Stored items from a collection
--------------------------------

(** Where such a [Close] leaves the client. *)
Lemma Close_begins debug (s s1 : TcpClient V) :
  rtc counted_step (NewClientWithConn debug) s → closing s = false →
  (if debug then Close_begin s = Some s1 else heart_close s = Some s1) →
  mutex_held s1 = true ∧ (heartbeat s1 = HGone ∨ heartbeat s1 = HClosing) ∧ pending s1 = pending s ∧
    calls s1 = calls s ∧ input s1 = input s ∧ (debug = false → heartbeat s = HWaiting 3).
Proof.
  intros Hr Hcl Hclose. destruct debug.
  - assert (heartbeat s = HGone) as Hh.
    { refine (rtc_preserves counted_step (λ s, heartbeat s = HGone) _ s _ _ Hr); [|done].
      intros t1 t2 Ht [Hs _]. by eapply debug_no_heart. }
    unfold Close_begin in Hclose. destruct (mutex_held s); [done|]. rewrite Hcl in Hclose.
    injection Hclose as <-. simpl. by split_and!; auto.
  - assert (heart_ok s) as Hh.
    { refine (rtc_preserves counted_step heart_ok _ s _ _ Hr); [|unfold heart_ok; simpl; lia].
      intros t1 t2 Ht [Hs _]. by eapply heart_step_ok. }
    unfold heart_close, Close_begin in Hclose. unfold heart_ok in Hh.
    destruct (heartbeat s) as [| |n| |] eqn:Eh; try done.
    destruct (3 <? n + 1)%Z eqn:En; [|done]. apply Z.ltb_lt in En.
    destruct (mutex_held s); [done|]. rewrite Hcl in Hclose. injection Hclose as <-. simpl.
    split_and!; auto. intros _. f_equal. lia.
Qed.

(** A [Close] that meets no heartbeat at its [select] never returns: in debug mode,
    where the heartbeat has returned at once, any [Close] of an open client; and
    otherwise the [Close] of the heartbeat itself, which it does when its fourth beat in
    a row has failed.  From then on, whatever happens, [IsClosed] does not return, so
    that neither does a call started later, and no call that was pending is ever
    completed. *)
Theorem Close_blocks_for_ever debug (s s1 s' : TcpClient V) :
  rtc counted_step (NewClientWithConn debug) s → closing s = false → shutdown s = false →
  (if debug then Close_begin s = Some s1 else heart_close s = Some s1) → rtc rpc_step s1 s' →
  (debug = false → heartbeat s = HWaiting 3) ∧
  IsClosed s' = None ∧
  ∀ k id, pending s !! k = Some id → pending s' !! k = Some id ∧ call_result s' id = None.
Proof.
  intros Hr Hcl Hsd Hclose Hr'. pose proof (rpc_reachable_ok debug s Hr) as [_ Hc He].
  assert (live_pending s = pending s) as El.
  { unfold live_pending. destruct (input s); try done. destruct He as [Hsd' _]; [done|congruence]. }
  rewrite El in Hc.
  assert (mutex_held s1 = true ∧ (heartbeat s1 = HGone ∨ heartbeat s1 = HClosing) ∧ pending s1 = pending s ∧
    calls s1 = calls s ∧ input s1 = input s ∧ (debug = false → heartbeat s = HWaiting 3))
    as (Em & Eh & Ep & Ec & Ei & Hn) by by apply (Close_begins debug).
  assert (blocked (pending s) s1) as Hb.
  { split; rewrite ?Ec, ?Ei; try done.
    - intros k id Hk. destruct (co_pending _ _ _ _ Hc _ _ Hk) as (c & ? & _ & ?). eauto.
    - intros k id resp Hk Hi. destruct (co_pending _ _ _ _ Hc _ _ Hk) as (c & Hcid & Hs & _).
      destruct (co_hand _ _ _ _ Hc id (rs_Seq resp)) as (c' & Hcid' & Hs' & _ & Hnn);
        [rewrite Hi; apply lookup_singleton_eq|]. congruence. }
  pose proof (rtc_preserves _ _ _ _ (blocked_step (pending s)) Hb Hr') as [Hm _ Hp Hd _].
  split; [done|]. split; [unfold IsClosed; by rewrite Hm|]. intros k id Hk. split; [by rewrite Hp|].
  destruct (Hd _ _ Hk) as (c & Hcid & H0). unfold call_result. rewrite Hcid. simpl. by rewrite H0.
Qed.

(** A one-way call whose request could not be written reports success. *)
Lemma one_way_error_lost id m a e (s s' : TcpClient V) :
  sendWithoutReply id m a (Some e) s = Some s' → shutdown s = false → closing s = false →
  call_result s' id = Some (Ok None) ∧ wire s' = wire s.
Proof.
  intros Hrun Hsd Hcl. unfold sendWithoutReply in Hrun. destruct (reqMutex s); try done.
  destruct (calls s !! id); [done|]. simpl in Hrun. rewrite Hsd, Hcl in Hrun. simplify_eq/=.
  split; [|done]. unfold call_result. simpl. by rewrite !lookup_alter_eq, lookup_insert_eq.
Qed.

(** [CallWithoutReply] answers that the client is closed, or nothing: not the error of
    writing the request. *)
Lemma CallWithoutReply_errors id m a w (s s' : TcpClient V) e :
  CallWithoutReply id m a w s = Some (s', e) →
  e = (if closing s || shutdown s then Some ErrShutdown else None) ∧
  (closing s || shutdown s = false → wire s' = wire s ++
     match w with None => [(mkRequest m (rq_Seq (request s)) RPC_CALL_TYPE_WITHOUTREPLY, a)] | Some _ => [] end).
Proof.
  unfold CallWithoutReply, IsClosed. destruct (mutex_held s); [done|]. cbn [mbind option_bind].
  destruct (closing s || shutdown s) eqn:Ecl; [by intros [= <- <-]|].
  apply orb_false_iff in Ecl as [Hcl Hsd]. unfold sendWithoutReply.
  destruct (reqMutex s); try done. destruct (calls s !! id); [done|]. simpl. rewrite Hsd, Hcl. simpl.
  unfold call_result. destruct w; simpl; rewrite !lookup_alter_eq; rewrite ?lookup_alter_eq, lookup_insert_eq; simpl;
    intros [= <- <-]; (split; [done|]); intros _; simpl; by rewrite ?app_nil_r.
Qed.

(** ** Runs *)
Definition counted_event (e : rpc_event V) (s : TcpClient V) : option (TcpClient V) :=
  if decide (seq s + 1 < 2 ^ 64)%Z then run_event e s else None.
Lemma counted_runs_steps es (s s' : TcpClient V) : runs counted_event es s = Some s' → rtc counted_step s s'.
Proof.
  intros Hr%runs_steps. revert Hr. apply rtc_subrel. intros s1 s2 [e E]. unfold counted_event in E.
  case_decide; [|done]. split; [by exists e|done].
Qed.
End client_proofs.

(** ** Witnesses *)
Definition one_answered : TcpClient nat :=
  default (NewClientWithConn true)
    (runs counted_event [ESend 1 "Master.Ping" 7; EWrite None; ESend 2 "Master.Ping" 8; EWrite None;
       EHeader (Ok (mkResponse "Master.Ping" 0 "")); EBody (Ok 70)] (NewClientWithConn true)).

Lemma one_answered_reached : rtc counted_step (NewClientWithConn true) one_answered.
Proof.
  apply (counted_runs_steps [ESend 1 "Master.Ping" 7; EWrite None; ESend 2 "Master.Ping" 8; EWrite None;
    EHeader (Ok (mkResponse "Master.Ping" 0 "")); EBody (Ok 70)]). vm_compute. reflexivity.
Qed.

Lemma calls_complete_once_witness :
  call_result one_answered 1 = Some (Ok (Some 70)) ∧
  ∃ c, calls one_answered !! 1%positive = Some c ∧ ∃ k, c_from c = Some k ∧ c_seq c = Some k.
Proof.
  split; [vm_compute; reflexivity|].
  eexists. split; [vm_compute; reflexivity|].
  eapply (calls_complete_once true one_answered 1);
    [apply one_answered_reached|vm_compute; reflexivity|reflexivity].
Defined.

(** A call that is never answered, and a heartbeat that misses four beats. *)
Definition missed_beat : list (rpc_event nat) := [ETick; ECall; EBeat false].
Definition beats_missed : TcpClient nat :=
  default (NewClientWithConn false) (runs counted_event
    ([ESend 1 "Room.Join" 7; EWrite None] ++ missed_beat ++ missed_beat ++ missed_beat ++ [ETick; ECall])
    (NewClientWithConn false)).
Lemma beats_missed_reached : rtc counted_step (NewClientWithConn false) beats_missed.
Proof.
  apply (counted_runs_steps ([ESend 1 "Room.Join" 7; EWrite None] ++ missed_beat ++ missed_beat ++
    missed_beat ++ [ETick; ECall])). vm_compute. reflexivity.
Qed.

Lemma Close_blocks_for_ever_witness :
  (∃ s1, Close_begin one_answered = Some s1 ∧ IsClosed s1 = None ∧ call_result s1 2 = None) ∧
  (∃ s1, heart_close beats_missed = Some s1 ∧ IsClosed s1 = None ∧ call_result s1 1 = None).
Proof.
  split.
  - eexists. split; [vm_compute; reflexivity|].
    destruct (Close_blocks_for_ever true one_answered _ _ one_answered_reached eq_refl eq_refl eq_refl
      (rtc_refl _ _)) as (_ & Hi & Hp).
    split; [exact Hi|]. by destruct (Hp 1%Z 2%positive eq_refl).
  - eexists. split; [vm_compute; reflexivity|].
    destruct (Close_blocks_for_ever false beats_missed _ _ beats_missed_reached eq_refl eq_refl eq_refl
      (rtc_refl _ _)) as (_ & Hi & Hp).
    split; [exact Hi|]. by destruct (Hp 0%Z 1%positive eq_refl).
Defined.
Inductive conn_step : served_conn → served_conn → Prop :=
| conn_time s t : (now s ≤ t)%Z → conn_step s (mkServedConn (sv_server s) t (deadline s) (loop_end s) (reads s))
| conn_turn s header body : loop_end s = None → before_deadline s →
    conn_step s (note header body s (turn header body s))
| conn_deadline s body : loop_end s = None → ¬ before_deadline s →
    conn_step s (mkServedConn (serve c (Err ErrDeadline) body (sv_server s)) (now s) (deadline s) (Some ByDeadline) (reads s))
| conn_other s l sv : server_step l (sv_server s) sv →
    conn_step s (mkServedConn sv (now s) (deadline s) (loop_end s) (reads s)).

(** ** The invariant *)
(** When a request was handed to its method, and before all when the connection was
    accepted: the latest first. A request that is refused is not handed over. *)
Definition handed (t0 : Z) (l : list (Z * read_result (V := V))) : list Z :=
  omap (λ r, match r.2 with RCall _ _ _ => Some r.1 | _ => None end) l ++ [t0].

(** Less than a time-out between one time and the one before. *)
Fixpoint within (l : list Z) : Prop :=
  match l with
  | t :: (t' :: _) as l' => (t' ≤ t < t' + Timeout)%Z ∧ within l'
  | _ => True
  end.
Definition times_out : bool := negb DebugMode && negb (bool_decide (Timeout = 0%Z)).

Record conn_ok (t0 : Z) (s : served_conn) : Prop := {
  co_past t : head (handed t0 (reads s)) = Some t → (t ≤ now s)%Z;
  co_deadline : deadline s = if times_out then (λ t, (t + Timeout)%Z) <$> head (handed t0 (reads s)) else None;
  co_within : times_out = true → within (handed t0 (reads s));
  co_end t : loop_end s = Some ByDeadline → head (handed t0 (reads s)) = Some t →
    times_out = true ∧ (t + Timeout ≤ now s)%Z }.

Lemma handed_cons t0 l : ∃ t ts, handed t0 l = t :: ts.
Proof. unfold handed. destruct (omap _ l) as [|t ts]; simpl; eauto. Qed.
(* ===== verification/RpcCodec.v ===== *)
(** * hRpc: the gob codecs and the connections of the server

    client.go and server.go.  A request and a response are two messages on a stream,
    header and body, that go through a buffer.  encoding/gob refuses a value it cannot
    encode and then writes nothing of it; bufio keeps an error once the connection has
    failed.  What the connection does at a write comes as an argument: [None] when it
    takes everything, [Some k] when it fails after [k] messages. *)
From stdpp Require Import functions.
From S2P Require Import Prelude GoString GoReflect RpcClient RpcServer.

Section stream.
(** Headers and bodies; [encodable] is whether gob accepts a body. *)
Context {H B : Type} (encodable : B → bool).

Inductive item := Head (h : H) | Body (b : B).

(** [bufio.Writer] and the connection behind it, with what has come out at the other end.
    Messages that a full buffer passes on early are counted as in the buffer. *)
Record stream := mkStream { s_buf : list item; s_out : list item; s_broken : bool; s_open : bool }.
Definition new_stream : stream := mkStream [] [] false true.

Definition write_fails (k : nat) (st : stream) : stream :=
  let k := if s_open st then k else 0 in
  mkStream (drop k (s_buf st)) (s_out st ++ take k (s_buf st)) true (s_open st).

(** [enc.Encode(x)] and [encBuf.Flush()]: whether there was no error, and the stream. *)
Definition enc_Encode (x : item) (e : option nat) (st : stream) : bool * stream :=
  if s_broken st then (false, st)
  else if negb match x with Head _ => true | Body b => encodable b end then (false, st)
  else
    let st := mkStream (s_buf st ++ [x]) (s_out st) false (s_open st) in
    match e with None => (true, st) | Some k => (false, write_fails k st) end.
Definition encBuf_Flush (e : option nat) (st : stream) : bool * stream :=
  if s_broken st then (false, st)
  else match e with
       | None => if s_open st then (true, mkStream [] (s_out st ++ s_buf st) false true)
                 else (false, write_fails 0 st)
       | Some k => (false, write_fails k st)
       end.

(** [gobClientCodec.WriteRequest] *)
Definition WriteRequest (r : H) (body : B) (e1 e2 e3 : option nat) (st : stream) : bool * stream :=
  match enc_Encode (Head r) e1 st with
  | (false, st) => (false, st)
  | (true, st) =>
      match enc_Encode (Body body) e2 st with
      | (false, st) => (false, st)
      | (true, st) => encBuf_Flush e3 st
      end
  end.

(** [gobServerCodec], with the number of times it has closed the connection. *)
Record server_codec := mkCodec { sc_stream : stream; sc_closed : bool; sc_closes : nat }.
Definition new_codec : server_codec := mkCodec new_stream false 0.

Definition codec_Close (c : server_codec) : server_codec :=
  if sc_closed c then c
  else let st := sc_stream c in
       mkCodec (mkStream (s_buf st) (s_out st) (s_broken st) false) true (S (sc_closes c)).
Definition with_stream (st : stream) (c : server_codec) : server_codec := mkCodec st (sc_closed c) (sc_closes c).
(* ===== verification/ActorBase.v ===== *)
(** * ActorBase: services and the base of actors (hActor/ActorBase.go, ActorService.go, Actor.go)

    A call of a service makes a message and a place for the reply, tells the actor
    and reads the place; a handler writes it by [ReplyWithService]. The base of a
    component with handlers finds or adds its object's actor when it is needed. *)
From S2P Require Import Prelude.

(** ** Messages and replies *)
Section messages.
(** The arguments, and the actors that can be told. *)
Context {A actor : Type}.

(** [ActorMessage]; [none] is the zero value [&ActorMessage{}]. *)
Record ActorMessage := mkMessage { Service : string; Data : list A; IsWaitCall : bool }.
Definition zero_message : ActorMessage := mkMessage "" [] false.
Definition NewActorMessage (service : string) (args : list A) : ActorMessage := mkMessage service args false.

(** The places for replies, by address. *)
Abbreviation replies := (gmap nat ActorMessage).

(** [ActorMessageInfo]: [reply] points to the caller's pointer to its place, [done]
    says whether the channel was made. *)
Record ActorMessageInfo := mkInfo {
  Message : ActorMessage; reply : option nat; done : bool }.
Definition NeedReply (isReply : bool) (m : ActorMessageInfo) : ActorMessageInfo :=
  mkInfo (Message m) (reply m) (if isReply then true else done m).
Definition IsNeedReply (m : ActorMessageInfo) : bool := done m.

Definition ReplyWithService (service : string) (args : list A) (m : ActorMessageInfo)
  : prog replies (option string) :=
  if done m then
    match reply m with
    | Some l => modify (<[l := mkMessage service args false]>) ≫= λ _, mret None
    | None => panicking NilDereference
    end
  else mret (Some "this message invalid").
Definition ReplyData (args : list A) (m : ActorMessageInfo) : prog replies (option string) :=
  ReplyWithService "" args m.

(** *** ActorService.go, over what telling an actor a message does *)
Context (Tell : actor → ActorMessage → nat → prog replies (option string)).
Record ServiceRef := mkService { as_actor : actor; as_Service : string }.
Definition NewActorService (a : actor) (service : string) : ServiceRef := mkService a service.

Definition new_reply : prog replies nat := λ s,
  let l := fresh (dom s) in (<[l := zero_message]> s, Ret l).
Definition told (this : ServiceRef) (mes : ActorMessage) : prog replies (result string (list A)) :=
  new_reply ≫= λ l,
  Tell (as_actor this) mes l ≫= λ err,
  match err with
  | Some e => mret (Err e)
  | None => get_state ≫= λ s, mret (Ok (Data (default zero_message (s !! l))))
  end.
Definition Service_Call (this : ServiceRef) (args : list A) := told this (NewActorMessage (as_Service this) args).
Definition Service_CallWait (this : ServiceRef) (args : list A) :=
  told this (mkMessage (as_Service this) args true).

(** A local actor whose handler for the service answers [f args] and no error. *)
Definition answers (a : actor) (service : string) (f : list A → list A) : Prop :=
  ∀ args wait l s, is_Some (s !! l) →
    Tell a (mkMessage service args wait) l s =
      ((ReplyData (f args) (NeedReply true (mkInfo (mkMessage service args wait) (Some l) false)) s).1, Ret None).

(** Calling a service gives what its handler replies, by Call and by CallWait; the
    replies of other calls are not touched. *)
Theorem Service_answers (a : actor) service f args s : answers a service f →
  (Service_Call (NewActorService a service) args s).2 = Ret (Ok (f args)) ∧
  (Service_CallWait (NewActorService a service) args s).2 = Ret (Ok (f args)) ∧
  ∀ l m, s !! l = Some m → (Service_Call (NewActorService a service) args s).1 !! l = Some m.
Proof.
  intros Ha. pose proof (is_fresh (dom s)) as Hf. apply not_elem_of_dom in Hf.
  assert (∀ wait, told (NewActorService a service) (mkMessage service args wait) s =
    (<[fresh (dom s) := mkMessage "" (f args) false]> s, Ret (Ok (f args)))) as E.
  { intros wait. unfold told. rewrite (bind_Ret new_reply _ s _ _ eq_refl).
    rewrite (bind_Ret (Tell _ _ _) _ _ _ _ (Ha args wait (fresh (dom s)) _ ltac:(rewrite lookup_insert_eq; by eexists))).
    unfold ReplyData, ReplyWithService, NeedReply. cbn.
    unfold mbind, prog_bind, get_state, modify, mret, prog_ret.
    cbn [fst]. by rewrite lookup_insert_eq, insert_insert_eq. }
  unfold Service_Call, Service_CallWait, NewActorMessage. cbn [as_Service NewActorService]. rewrite !E.
  split; [done|]. split; [done|]. intros l m Hl. cbn. rewrite lookup_insert_ne; [done|congruence].
Qed.
End messages.

(** ** ActorBase.go *)
Section base.
(** The world: finding an actor in an object, adding one, registering a service;
    handlers and objects are the application's. *)
Context {World obj actor handler : Type}.
Context (Find : obj → World → option actor) (AddActor : obj → Z → prog World actor)
  (RegisterService : actor → string → prog World (option string)).

Record ActorBase := mkBase {
  MessageHandler : option (gmap string handler); ab_actor : option actor; actorType : Z; parent : option obj }.
Abbreviation Base := (prog (World * ActorBase)).
Definition not_initialized : panic := PanicVal "actor base must be initialized first".

Definition in_World {X} (m : prog World X) : Base X := λ '(w, b), let '(w, r) := m w in ((w, b), r).
Definition update (f : ActorBase → ActorBase) : Base unit := modify (λ '(w, b), (w, f b)).

Definition ActorInit (o : obj) (types : list Z) : Base unit :=
  update (λ b, mkBase (MessageHandler b) (ab_actor b) (match types with [] => 0%Z | t :: _ => t end) (Some o)).
Definition check_parent : Base obj :=
  get_state ≫= λ '(_, b), match parent b with Some o => mret o | None => panicking not_initialized end.
Definition set_actor (a : actor) : Base unit :=
  update (λ b, mkBase (MessageHandler b) (Some a) (actorType b) (parent b)).
(** [Actor]: the one remembered, the object's, or a new one of the object. *)
Definition Actor : Base actor :=
  check_parent ≫= λ o,
  get_state ≫= λ '(w, b),
  match ab_actor b with
  | Some a => mret a
  | None =>
      match Find o w with
      | Some a => set_actor a ≫= λ _, mret a
      | None => in_World (AddActor o (actorType b)) ≫= λ a, set_actor a ≫= λ _, mret a
      end
  end.
Definition MessageHandlers : Base (option (gmap string handler)) :=
  check_parent ≫= λ _, get_state ≫= λ '(_, b), mret (MessageHandler b).
(** Only the number of the flags is looked at; an error of the registration is logged. *)
Definition AddHandler (service : string) (h : handler) (isService : list bool) : Base unit :=
  check_parent ≫= λ _,
  update (λ b, mkBase (Some (<[service := h]> (default ∅ (MessageHandler b)))) (ab_actor b) (actorType b) (parent b)) ≫= λ _,
  Actor ≫= λ a,
  if decide (0 < length isService) then in_World (RegisterService a service) ≫= λ _, mret tt else mret tt.

(** Before ActorInit a handler cannot be added. Afterwards it is there, with those
    before it, the actor is remembered, and the service is registered exactly when
    a flag is given, also when that is [false]. *)
Theorem AddHandler_result service h isService w b :
  (parent b = None → AddHandler service h isService (w, b) = ((w, b), Panic not_initialized)) ∧
  (∀ o a, parent b = Some o → ab_actor b = Some a →
     (∀ w, ∃ w' e, RegisterService a service w = (w', Ret e)) →
     ∃ w', AddHandler service h isService (w, b) =
       ((w', mkBase (Some (<[service := h]> (default ∅ (MessageHandler b)))) (Some a) (actorType b) (Some o)), Ret tt) ∧
     w' = if decide (0 < length isService) then (RegisterService a service w).1 else w).
Proof.
  destruct b as [hs ac t p]. split.
  - simpl. intros ->. done.
  - simpl. intros o a -> -> Hreg. destruct (Hreg w) as (w' & e & E).
    exists (if decide (0 < length isService) then w' else w). split; [|by rewrite E].
    unfold AddHandler, Actor, check_parent, get_state, update, modify, mbind, mret, prog_bind, prog_ret.
    cbn. case_decide; [|done]. unfold in_World. by rewrite E.
Qed.
End base.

--------------------------------

**Task**
Copy out, word for word, the part of the entries above that begins at the line with "Record server_codec := mkCodec" and ends at the line with "and reads the", including both.

**Your solution**
Record server_codec := mkCodec { sc_stream : stream; sc_closed : bool; sc_closes : nat }.
Definition new_codec : server_codec := mkCodec new_stream false 0.

Definition codec_Close (c : server_codec) : server_codec :=
  if sc_closed c then c
  else let st := sc_stream c in
       mkCodec (mkStream (s_buf st) (s_out st) (s_broken st) false) true (S (sc_closes c)).
Definition with_stream (st : stream) (c : server_codec) : server_codec := mkCodec st (sc_closed c) (sc_closes c).
(* ===== verification/ActorBase.v ===== *)
(** * ActorBase: services and the base of actors (hActor/ActorBase.go, ActorService.go, Actor.go)

    A call of a service makes a message and a place for the reply, tells the actor
    and reads the place; a handler writes it by [ReplyWithService]. The base of a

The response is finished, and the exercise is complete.